A week ago, Myanmar’s opposition leader Aung San Suu Kyi returned home after visiting Bangkok to address the World Economic Forum. It was her first trip abroad for 24 years and it did not turn out well.
Like a kind of serene Mrs Bean, Suu Kyi managed to upset her Thai hosts, her government back in Myanmar, the entire press corps and even some of her own people.
The cause of it all was a simple lack of proper planning.
It was best described in the International Herald Tribune, a liberal democratic publication that would normally eschew saying anything negative about The Lady.
But on this occasion, its headline was apt: “Amid Disorganisation, Aung San Suu Kyi Visits Thailand.”
The article related how, despite global excitement about her trip, Suu Kyi had, upon arrival, snubbed waiting journalists and photographers and rapidly left the airport without speaking.Things went downhill from there.

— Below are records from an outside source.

(* ===== verification/Structure.v ===== *)
(** * The structure of a graph and how calls see it

    What the accesses of [Types] do to a state; the part of a graph that says
    which nodes and edges there are and how they are linked (its skeleton),
    with the equivalence "same skeleton"; the well-formedness invariant of a
    graph; and the calls that leave every skeleton alone. *)

From S2P Require Import Prelude Ring Types Sys.
From Stdlib Require Import Ascii.

Module Structure.
Import Types Sys.

(** ** Stepping through a state-passing call *)

Lemma bind_step {S A B} (m : ST S A) (k : A -> ST S B) (s : S) (a : A) (s' : S) :
  m s = Ok (a, s') -> (m ≫= k) s = k a s'.
Proof. unfold mbind, ST_bind. by intros ->. Qed.

Lemma bind_fault {S A B} (m : ST S A) (k : A -> ST S B) (s : S) (f : fault) :
  m s = Fault f -> (m ≫= k) s = Fault f.
Proof. unfold mbind, ST_bind. by intros ->. Qed.

Section Access.
Context {W : Type}.
Implicit Types (s : pgm_state W) (gr : pgm_graph).

(** Graph [g] of state [s] is [gr]; and [s] with graph [g] replaced. *)
Definition has_graph s (g : Z) gr : Prop :=
  0 <= g < PGM_MAX_GRAPHS /\ exists m, gGraphs s = Some m /\ cell m g = gr.

Definition put_graph (g : Z) gr s : pgm_state W :=
  s <| gGraphs ::= fmap (insert g gr) |>.

Lemma has_graph_put s g gr gr' : has_graph s g gr -> has_graph (put_graph g gr' s) g gr'.
Proof.
  intros (Hg & m & Hm & _). split; [done|]. exists (<[g := gr']> m). simpl. rewrite Hm.
  split; [done|]. apply cell_insert_eq.
Qed.

Lemma has_graph_put_ne s g h gr gr' :
  g <> h -> has_graph (put_graph g gr' s) h gr <-> has_graph s h gr.
Proof.
  intros Hne. unfold has_graph, put_graph. simpl. destruct (gGraphs s) as [m|]; simpl.
  - split; intros (Hh & m' & [= <-] & <-); (split; [done|]); eexists; (split; [done|]);
      by rewrite cell_insert_ne.
  - split; intros (_ & m & E & _); discriminate.
Qed.

Lemma has_graph_fun s g gr gr' : has_graph s g gr -> has_graph s g gr' -> gr = gr'.
Proof. intros (_ & m & Hm & <-) (_ & m' & Hm' & <-). by simplify_eq. Qed.

Lemma put_put s g gr gr' : put_graph g gr (put_graph g gr' s) = put_graph g gr s.
Proof.
  destruct s as [m ? ? ? ? ? ?]. unfold put_graph, set_field. simpl. f_equal.
  destruct m as [m|]; simpl; [|done]. by rewrite insert_insert_eq.
Qed.

Lemma rd_graph_at s g gr : has_graph s g gr -> rd_graph g s = Ok (gr, s).
Proof.
  intros (Hg & m & Hm & <-). unfold rd_graph. rewrite (bind_step _ _ _ s s) by done.
  rewrite Hm. rewrite (bind_step _ _ _ m s) by done. unfold lift. by rewrite aget_ok.
Qed.

Lemma wr_graph_at s g gr gr' :
  has_graph s g gr -> wr_graph g gr' s = Ok (tt, put_graph g gr' s).
Proof.
  intros (Hg & m & Hm & _). unfold wr_graph. rewrite (bind_step _ _ _ s s) by done.
  rewrite Hm. rewrite (bind_step _ _ _ m s) by done.
  rewrite (bind_step _ _ _ (<[g := gr']> m) s) by (unfold lift; by rewrite aset_ok).
  unfold put, put_graph. destruct s. simpl in *. by subst.
Qed.

Lemma upd_graph_at s g gr f :
  has_graph s g gr -> upd_graph g f s = Ok (tt, put_graph g (f gr) s).
Proof.
  intros Hs. unfold upd_graph. rewrite (bind_step _ _ _ _ _ (rd_graph_at s g gr Hs)).
  by apply (wr_graph_at s g gr).
Qed.

Lemma rd_node_at s g gr n :
  has_graph s g gr -> 0 <= n < PGM_MAX_NODES -> rd_node g n s = Ok (cell (nodes gr) n, s).
Proof.
  intros Hs Hn. unfold rd_node. rewrite (bind_step _ _ _ _ _ (rd_graph_at s g gr Hs)).
  unfold lift, node_of. by rewrite aget_ok.
Qed.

No one from her National League for Democracy had bothered to inform the Thai Foreign Ministry or the security services about her trip.
That caused major headaches, particularly over her plan to travel out of Bangkok to a refugee camp in Tak province on the northwest border where ethnic Myanmar minorities are sheltered.
Knowing the area is prone to sporadic violence and permission to visit is restricted, provincial officials were dumbfounded not to receive any prior request from her team to go there.
Somehow, on her final day, a scrambled excursion to the Mae La camp was arranged, but it was also something of a slipshod affair.
Only a small number of refugees got to see Suu Kyi, who was unable to address them or visit a nearby clinic, and once again journalists were sidelined.
As the IHT noted: “Ms Aung San Suu Kyi’s style might be described as spontaneous.” Or just chaotic.
Myanmar’s President Thein Sein, who had also agreed to address the economic forum, changed his mind when he belatedly learned that Suu Kyi was going – and would get top billing.
Frankly, it was pretty daft of both Suu Kyi and the WEF to arrange things like this and not tell Thein Sein about it.
Imagine what would happen if Cambodia’s Prime Minister Hun Sen had agreed to go and speak, and then suddenly heard that Sam Rainsy was giving the keynote address?
President Thein Sein, who is clearly not ready to cede the con yet, rightly stiffed the forum.
More worryingly, he may be pressured by hardliners to tell Suu Kyi that in future she can only take trips, inside and outside the country, if her itinerary gets advance approval from the cabinet.
Well, perhaps we should not be too harsh, after all she and her party were treated despicably over the past two decades and cannot be expected to suddenly start functioning like an efficient, long-established organisation.
That said, her speech in Bangkok about the absence of the “rule of law” in Myanmar, and her call for “healthy scepticism” toward Thein Sein’s reforms, was either naive caprice or plain stupidity.
Okay, she was correct when she said: “We do not have a clean and independent judicial system.” But then, with the arguable exception of Singapore, neither does anywhere else in ASEAN.
After she returned home, statements were issued saying that the flood of articles about how her trip had damaged relations with Thailand and upset her own government were quite wrong. Well, sure, of course, they were.
That was confirmed when the New Light of Myanmar, a state-owned rag which parrots government opinion, reported that the rapport between Suu Kyi and Thein Sein could “vanish”.
It went on to state that “anxieties” had arisen after her trip and it chided her for making negative comments to potential investors.
Certainly, she will need to be more careful on her European trip, starting on Wednesday, or else the gates at University Avenue may close behind her once again.